And the morning sickness- had that for 3 months even had to spend time on a drip to get fluids into me, it was the worst of times, but putting up with this and a family too!!!!!!!
You both have responsibility for those children, and it sounds like you have one more child than you should have, (your husband).
Now I am a submissive wife so I am not very good at assertion, I don’t need to be, but before I married I talked with my fiancée what I needed from our marriage ie he had to support me financially, I would look after the home and children and he would work outside the home, once he came home the children would spend time with him, and we would both get them ready for bed, then we could settle down together. He leads but I am not his slave but wife who he is to love, neither am I my children’s slave but there mother who they are to respect, it sounds to me you have become a slave!
Right to get out of this you need to train, even your children will need to learn as they are learning mum is a slave.
Next time you come home from work and find the children need feeding split them and tell your husband he is to feed Peter and Mary, you are going to feed Joe and Bob, and if he is on his computer tell him that the children need him the computer can wait. You are not going to change him over night and it is going to take time, it is important to thank him for what he does, don’t nag him men take this as a reason to ignore you! You will for the time being still be doing most of the work, but your family needs training and you are the only one who is responsible enough to do it. Your children can and should do small jobs i.e. go and get xxx for mummy, oh thank you for getting that for me, please put your toys in that box, oh that is so tidy good boy/girl. Look daddy has made us a lovly meal.

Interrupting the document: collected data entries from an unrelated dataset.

(** ** On the sample engine *)

(** C1: an object whose only property holds [undefined] compares equal to
    an object with one property of another name, so the comparison does not
    decide equality of the key sets; a program returning the former passes a
    case that expects the latter. *)
Theorem deepEqual_accepts_other_key :
  deepEqual (VObj Plain [("x", VUndefined)]) (VObj Plain [("y", VNum (num 1))])
  = true
  /\ keys [("x", VUndefined)] = ["x"]
  /\ keys [("y", VNum (num 1))] = ["y"]
  /\ deepEqual (get Plain [("x", VUndefined)] "y")
               (get Plain [("y", VNum (num 1))] "y") = false
  /\ fst (Sample.onmessage
            {| code := Sample.sparse_text;
               cases := Some [{| case_name := "Case 1"; case_args := [];
                                 case_expected := VObj Plain [("y", VNum (num 1))] |}] |}
            0)
     = Some (Success [{| name := "Case 1"; pass := true; error := None;
                         expected := Absent; actual := Absent |}] []).
Proof. repeat split. Qed.

(** C5: on two JSON-derived values the comparison gives [true] one way and
    [false] the other.  The first object has an own property [__proto__]
    holding an empty object; the second has none, and the read of that name
    on it finds [Object.prototype], an object without enumerable
    properties, which the empty object equals.  A program returning the
    first passes a case that expects the second. *)
Theorem deepEqual_asymmetric_on_inherited_name :
  let a := VObj Plain [("__proto__", VObj Plain [])] in
  let b := VObj Plain [("y", VNum (num 1))] in
  json_derived a = true /\ json_derived b = true
  /\ deepEqual a a = true /\ deepEqual b b = true
  /\ deepEqual a b = true /\ deepEqual b a = false
  /\ get Plain [("y", VNum (num 1))] "__proto__" = VObj ObjectPrototype []
  /\ fst (Sample.onmessage
            {| code := Sample.inherit_text;
               cases := Some [{| case_name := "Case 1"; case_args := [];
                                 case_expected := b |}] |}
            0)
     = Some (Success [{| name := "Case 1"; pass := true; error := None;
                         expected := Absent; actual := Absent |}] []).
Proof. repeat split. Qed.

(** The order of the keys does not matter (scenario 5). *)
Example deepEqual_key_order :
  deepEqual (VObj Plain [("a", VNum (num 1));
                         ("b", dense [VNum (num 1); VNum (num 2)])])
            (VObj Plain [("b", dense [VNum (num 1); VNum (num 2)]);
                         ("a", VNum (num 1))])
  = true.
Proof. reflexivity. Qed.

(** An array never equals a mapping: [equal([1,2], {0:1,1:2}) = false]. *)
Example deepEqual_array_mapping :
  deepEqual (dense [VNum (num 1); VNum (num 2)])
            (VObj Plain [("0", VNum (num 1)); ("1", VNum (num 2))]) = false.
Proof. reflexivity. Qed.

(** NaN equals NaN and the two zeros differ. *)
Example deepEqual_numbers :
  deepEqual (VNum S754_nan) (VNum S754_nan) = true
  /\ deepEqual (VNum (S754_zero false)) (VNum (S754_zero true)) = false.
Proof. split; reflexivity. Qed.

(** A hole is passed over: [[, 1]] equals [[2, 1]], though not the other
    way round. *)
Example deepEqual_hole :
  deepEqual (VArr [None; Some (VNum (num 1))]) (dense [VNum (num 2); VNum (num 1)])
  = true
  /\ deepEqual (dense [VNum (num 2); VNum (num 1)]) (VArr [None; Some (VNum (num 1))])
     = false.
Proof. split; reflexivity. Qed.
(** C1 as stated fails: a placeholder segment that is equal to the path's
    segment is skipped, so its name is not bound; and of two placeholders
    with one name only the last keeps its value. *)
Lemma parse_url_binds_counterexample :
  ¬ (∀ T P, length (split_slash T) = length (split_slash P) →
       ∀ m, parse_url T P = Ok m →
         ∀ i f r name, split_slash T !! i = Some f → split_slash P !! i = Some r →
           placeholder_name f = Some name → dict_get name m = Some r).
Proof.
  intros Hclaim.
  specialize (Hclaim "/<x>" "/<x>" eq_refl [] eq_refl 1 "<x>" "<x>" "x"
                eq_refl eq_refl eq_refl).
  discriminate Hclaim.
Qed.

Example parse_url_equal_placeholder_skipped : parse_url "/<x>" "/<x>" = Ok [].
Proof. reflexivity. Qed.

Example parse_url_duplicate_name_last_wins :
  parse_url "/<x>/<x>" "/1/2" = Ok [("x", "2")].
Proof. reflexivity. Qed.

Example parse_url_prefix_placeholder :
  parse_url "/<x>abc" "/foo" = Ok [("x", "foo")].
Proof. reflexivity. Qed.

(** ** Every token of [findall] is matched by the second pattern *)

Lemma first_some_is_Some {A B} (f : A → option B) (l : list A) :
  is_Some (first_some f l) ↔ ∃ a, a ∈ l ∧ is_Some (f a).
Proof.
  induction l as [|a l IH]; simpl.
  - split; [by intros [? ?]|]. intros (a & Hin & _). by apply elem_of_nil in Hin.
  - destruct (f a) eqn:Hfa.
    + split; [|by eauto]. intros _. exists a. split; [left|]. by rewrite Hfa.
    + rewrite IH. split.
      * intros (a' & Hin & Hs). exists a'. split; [by right|done].
      * intros (a' & [->|Hin]%elem_of_cons & Hs).
        -- rewrite Hfa in Hs. by destruct Hs.
        -- by exists a'.
Qed.
(** X12. [prepare_backup] starts no process.  It raises only from the
    calls outside its [try] blocks: creating the backup directory (then
    it has done nothing at all), copying the tool binary (then that failed
    copy is the last thing it did), and opening, computing or writing the
    checksum file (then no checksum was written); in each case nothing was
    archived or logged.  Otherwise it returns, whether or not the archive
    could be written: exactly one archive attempt was made and exactly one
    entry logged, [created ...] with exit code 0 after a success, and
    [tar-failed] with exit code 1 and the text of the exception after a
    failure. *)
Theorem backup_returns_even_when_archive_fails
  (H : Host) (A : Agent) (s : State) :
  let out := prepare_backup H A s in
  let tr := new_events s (snd out) in
  commands tr = []
  /\ match fst out with
     | Ret saved =>
         exists a, archived tr = [worked a]
                   /\ logged tr = [backup_entry (backup_tarball A) a]
     | Raise e =>
         backup_failure e /\ archived tr = [] /\ logged tr = []
         /\ written tr = []
         /\ (e = OSError "mkdir" <-> tr = [])
         /\ (e = OSError "copy2"
             <-> exists src, failed_copies tr = [(src, openssl_binary_dest A)])
     end.
Proof.
  intros out tr. subst out tr.
  exact (ends_run _ _ s (prepare_backup_ends H A)).
Qed.

(** A dry run on the Debian-like host when the backup directory cannot
    be created, and when the saved binary cannot be read back: the run
    ends with the exception, and in the second case the binary was copied
    and the checksum file created, but nothing was written to it, archived
    or logged for the backup. *)
Example backup_failures_end_the_run :
  fst (decide_and_execute (without_backup_dir debian_host)
         (agent_on "linux" plan_308) empty_state)
  = Raise (OSError "mkdir")
  /\ fst (prepare_backup (without_checksum debian_host)
            (agent_on "linux" plan_308) empty_state)
     = Raise (OSError "sha256")
  /\ new_events empty_state
       (snd (prepare_backup (without_checksum debian_host)
               (agent_on "linux" plan_308) empty_state))
     = [EvMkdir "/tmp/openssl-agent-backups/20240101T000000Z";
        EvCopy "/usr/bin/openssl"
               "/tmp/openssl-agent-backups/20240101T000000Z/openssl_binary"
               CopyDone].
Proof. repeat split; vm_compute; reflexivity. Qed.

(** An event that is no archive attempt. *)
Lemma no_archive tr : Forall not_archive tr -> archived tr = [].
Proof.
  induction 1 as [|e tr He _ IH]; [reflexivity|].
  destruct e; try contradiction; exact IH.
Qed.

Lemma archived_once_late (o : Outcome RunResult) tr1 tr2 :
  Forall not_archive tr1 -> archived_once o tr2 -> archived_once o (tr1 ++ tr2).
Proof.
  intros F. unfold archived_once. now rewrite archived_app, (no_archive _ F).
Qed.

(** X26. Every run that returns has made exactly one archive attempt,
    before the strategy was chosen: a dry run and a run the operator
    aborts back up the host just as a completed upgrade does.  A run that
    raises has made at most one. *)
Theorem every_returning_run_archives_once (H : Host) (A : Agent) (s : State) :
  let out := decide_and_execute H A s in
  archived_once (fst out) (new_events s (snd out)).
Proof.
  intros out. subst out. apply (ends_run _ archived_once).
  assert (Hraise : forall e tr1,
             Forall not_archive tr1 ->
             archived_once (@Raise RunResult e) tr1).
  { intros e tr1 F. unfold archived_once. rewrite (no_archive _ F). cbn. lia. }
  unfold decide_and_execute.
  do 4 (apply ends_bind_skip with (P := not_archive);
        [ emits_walk; exact I | intros ?
        | apply archived_once_late | exact Hraise ]).
  eapply ends_bind; [apply prepare_backup_ends | |].
  - intros saved tr1 (_ & ? & Ea & _). eapply ends_weaken.
    + apply ends_of_emits with (P := not_archive). emits_walk; exact I.
    + intros o tr2 F. unfold archived_once.
      rewrite archived_app, Ea, (no_archive _ F). now destruct o.
  - intros e tr1 (_ & _ & Ea & _). unfold archived_once. rewrite Ea. cbn. lia.
Qed.

(** ** A run whose operator declines *)



Lemma no_process_on_runs q tr :
  count_processes tr = 0%nat -> Forall (on_runs q) tr.
Proof.
  unfold count_processes. induction tr as [|e tr IH]; [constructor|].
  destruct e; cbn [List.filter length]; try discriminate;
    intros E; constructor; try exact I; now apply IH.
Qed.

(** Close a goal [on_runs not_mutating_cmd (EvRun ...)] whose command
    line has arguments that are not known. *)
Ltac decide_mutating :=
  unfold on_runs, not_mutating_cmd, is_mutating_cmd, is_source_build_cmd,
    is_upgrade_cmd, is_pm_command, with_sudo;
  repeat match goal with
         | |- context [if ?b then _ else _] => destruct b
         end;
  cbn [hd tl andb orb negb PyStr.mem existsb String.eqb Ascii.eqb Bool.eqb];
  rewrite ?andb_false_r, ?orb_false_r;
  first [exact I | reflexivity].

Section DeclinedRun.

Variable H : Host.
Variable A : Agent.
Hypothesis Hforce : force (args A) = false.
Hypothesis Hdecl : declines H.

Lemma dependencies_declined app :
  emits (on_runs not_mutating_cmd) (upgrade_application_dependencies H A app).
Proof.
  unfold upgrade_application_dependencies.
  apply emits_bind; [emits_walk; exact I | intros _].
  apply emits_bind; [emits_walk; decide_mutating | intros libs].
  apply emits_bind; [emits_walk; decide_mutating | intros packages].
  destruct (packages_to_upgrade packages) as [|p ps]; [apply emits_ret|].
  apply emits_of_ends.
  eapply ends_bind; [apply (confirm_upgrade_declined H A Hforce Hdecl) | |].
  - intros a tr1 [E C]. inversion E; subst a. apply ends_ret.
    rewrite app_nil_r. now apply no_process_on_runs.
  - intros e tr1 [E _]. discriminate.
Qed.

Lemma execute_strategy_declined pms :
  ends (execute_strategy H A pms)
       (fun o tr => Forall (on_runs not_mutating_cmd) tr /\ nothing_upgraded o).
Proof.
  unfold execute_strategy.
  apply ends_bind_through; [emits_walk; exact I | raises_walk | intros _].
  destruct (dry_run (args A)).
  - apply ends_bind_through; [emits_walk; exact I | raises_walk | intros _].
    apply ends_bind_through;
      [emits_walk; exact I | unfold generate_readme; raises_walk | intros _].
    apply ends_ret. split; [constructor | right; eauto].
  - eapply ends_bind;
      [apply (perform_upgrade_declined H A Hforce Hdecl) | |].
    + intros a tr1 [E C]. inversion E; subst a. apply ends_ret.
      rewrite app_nil_r. split; [now apply no_process_on_runs | now left].
    + intros e tr1 [E _]. discriminate.
Qed.

End DeclinedRun.
Lemma quiet_onKeyPress (fuel : nat) (menuItems : list (Z * string))
    (menuTitle : string) (selectedIndex : Z) :
  launchesNothing (UIHandler.onKeyPress fuel menuItems menuTitle selectedIndex).
Proof.
  revert selectedIndex. induction fuel as [|fuel IH]; intros selectedIndex; simpl.
  - quiet.
  - unfold UIHandler.release. quiet.
Qed.

#[local] Hint Resolve quiet_onKeyPress : quiet.

Lemma quiet_selectWithArrowKeys (menuItems : list (Z * string)) (menuTitle : string) :
  launchesNothing (UIHandler.selectWithArrowKeys menuItems menuTitle).
Proof. unfold UIHandler.selectWithArrowKeys. quiet. Qed.

#[local] Hint Resolve quiet_selectWithArrowKeys : quiet.

Lemma quiet_architecturePickerWithArrows (fuel : nat) :
  launchesNothing (UIHandler.architecturePickerWithArrows fuel).
Proof. induction fuel as [|fuel IH]; simpl; quiet. Qed.

Lemma quiet_architecturePickerWithNumbers :
  launchesNothing UIHandler.architecturePickerWithNumbers.
Proof. unfold UIHandler.architecturePickerWithNumbers. quiet. Qed.

#[local] Hint Resolve quiet_architecturePickerWithArrows
  quiet_architecturePickerWithNumbers : quiet.

Lemma quiet_architecturePicker (sc : SettingsConfig) :
  launchesNothing (UIHandler.architecturePicker sc).
Proof. unfold UIHandler.architecturePicker. quiet. Qed.

(** *** Computations that only add to the output *)

Section ExtendsOutput.

Context {A B : Type}.

Lemma ext_same (m : M A) :
  (∀ app w, output (worldAfter (m app w)) = output w) → extendsOutput m.
Proof. intros Hm app w. exists []. by rewrite app_nil_r. Qed.
Lemma gin_bind_parameter_calls_witness :
  py_strip " True " <> EmptyString /\
  gin_bind_parameter recording_parse_config "debug" " True " [] =
  ([Parsed "debug = True"; Parsed (quoted_binding "debug" "True")], Done tt).
Proof.
  split; [discriminate |].
  rewrite (proj1 (gin_bind_parameter_calls recording_parse_config
                    "debug" " True " [] ltac:(discriminate))).
  reflexivity.
Defined.

Lemma blank_value_is_an_index_error_witness :
  all_space "  " = true /\
  parse_args recording_parse_config recording_parse_config_file
    (Some "seed"%string) ["  "%string] [] =
  ([], Fail (IndexError "string index out of range")).
Proof.
  split; [reflexivity |].
  exact (proj2 (blank_value_is_an_index_error recording_parse_config
                  recording_parse_config_file "seed" "  " [] eq_refl)).
Defined.

Lemma key_value_forms_agree_witness :
  (contains equals_char "lr" = false /\
   contains equals_char "0.01" = false) /\
  parse_args recording_parse_config recording_parse_config_file None
    ["--lr=0.01"%string] [] =
  parse_args recording_parse_config recording_parse_config_file None
    ["--lr"%string; "0.01"%string] [].
Proof.
  split; [split; reflexivity |].
  exact (key_value_forms_agree recording_parse_config
           recording_parse_config_file "lr" "0.01" [] []
           eq_refl eq_refl eq_refl eq_refl).
Defined.

Lemma gin_suffix_wins_witness :
  ends_with "a.gin" ".gin" = true /\
  parse_args recording_parse_config recording_parse_config_file None
    ["--config=a.gin"%string] [] =
  ([ParsedFile "--config=a.gin"], Done None).
Proof.
  split; [reflexivity |].
  exact (eq_trans
           (gin_suffix_wins recording_parse_config
              recording_parse_config_file "--config=" "a.gin" [] [] eq_refl)
           eq_refl).
Defined.
(** A handler body that calls the accessors of a list one after the other
    and drops what they return. *)
Fixpoint calling_all (l : list Accessor) : M unit :=
  match l with
  | [] => mret tt
  | a :: rest => invoke zeroTime ga a;; calling_all rest
  end.

(** The context a session-manager call was made with. *)
Definition call_context (c : @Call Ctx Val Err Time) : option Ctx :=
  match c with
  | CLoad c _ _ | CCommit c _ | CPut c _ _ | CGet c _ _ | CGetString c _ _
  | CRemove c _ | CDestroy c _ | CRenewToken c _ | CRememberMe c _
  | CWriteSessionCookie c _ _ => Some c
  | CErrorFunc _ _ | CHeaderAdd _ _ | CNext => None
  end.

(** The calls that only the middleware makes. *)
Definition isMiddlewareCall (c : @Call Ctx Val Err Time) : bool :=
  match c with
  | CLoad _ _ _ | CErrorFunc _ _ | CHeaderAdd _ _ | CNext => true
  | _ => false
  end.

(** A cookie write is justified by the call before it when that call is the
    Commit that returned its token and expiry, or a successful Destroy and the
    cookie is the clearing one; both made with the same context. *)
Definition justifies (prev : option (@Call Ctx Val Err Time))
    (c : Ctx) (tok : string) (exp : Time) : Prop :=
  match prev with
  | Some (CCommit c' (tok', exp', _)) => c = c' /\ tok = tok' /\ exp = exp'
  | Some (CDestroy c' None) => c = c' /\ tok = ""%string /\ exp = zeroTime
  | _ => False
  end.

Fixpoint cookie_writes_justified (prev : option (@Call Ctx Val Err Time))
    (l : list (@Call Ctx Val Err Time)) : Prop :=
  match l with
  | [] => True
  | x :: rest =>
      match x with
      | CWriteSessionCookie c tok exp => justifies prev c tok exp
      | _ => True
      end /\ cookie_writes_justified (Some x) rest
  end.

(** The same session manager with the error of every Commit erased. *)
Definition silenceCommit (s : @SessionManager Ctx Val Err Time S)
  : @SessionManager Ctx Val Err Time S :=
  {| Cookie_Name := Cookie_Name s;
     sm_Load := sm_Load s;
     sm_Commit := fun c st =>
       ((fst (fst (fst (sm_Commit s c st))), snd (fst (fst (sm_Commit s c st))), None),
        snd (sm_Commit s c st));
     sm_Put := sm_Put s;
     sm_Get := sm_Get s;
     sm_GetString := sm_GetString s;
     sm_Remove := sm_Remove s;
     sm_Destroy := sm_Destroy s;
     sm_RenewToken := sm_RenewToken s;
     sm_RememberMe := sm_RememberMe s;
     sm_WriteSessionCookie := sm_WriteSessionCookie s;
     ErrorFunc := ErrorFunc s |}.

End Handlers.


(** ** The renewal contract *)

Section Renewal.

Context {Ctx Val Err Time S : Type}.
Variable zeroTime : Time.
Variable ga : @GinAdapter Ctx Val Err Time S.

(** The success branch of the renewal contract at one call: when the
    session manager's RenewToken succeeds, the adapter's RenewToken returns
    nil, having committed and written a cookie that carries the token and
    expiry of that commit. *)
Definition renewal_writes_committed_cookie (w : World) : Prop :=
  fst (sm_RenewToken (sm ga) (reqContext (Request (gin w))) (session w)) = None ->
  fst (RenewToken ga w) = None /\
  exists tok exp,
    session_cookie zeroTime (issued w (snd (RenewToken ga w))) = Some (tok, exp) /\
    written_cookie (issued w (snd (RenewToken ga w))) = Some (tok, exp).

End Renewal.


(** ** Properties of the adapter, for any session manager *)

Section Properties.

Context {Ctx Val Err Time S : Type}.
Variable zeroTime : Time.
Variable ga : @GinAdapter Ctx Val Err Time S.

Local Abbreviation World := (@World Ctx Val Err Time S).
Local Abbreviation Call := (@Call Ctx Val Err Time).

Your expectations have got to be that they are all going to contribute to the home, there expectations are at the moment is that you will do it all.
Do not let this become a battle of wills, you teach with love and respect! Your husband has the power to destroy you, mentally and physically, but everyone will respond to praise and respect, and this is true of men.
do let me know how you get on, I will pray for you and your family,
Your sister in Christ.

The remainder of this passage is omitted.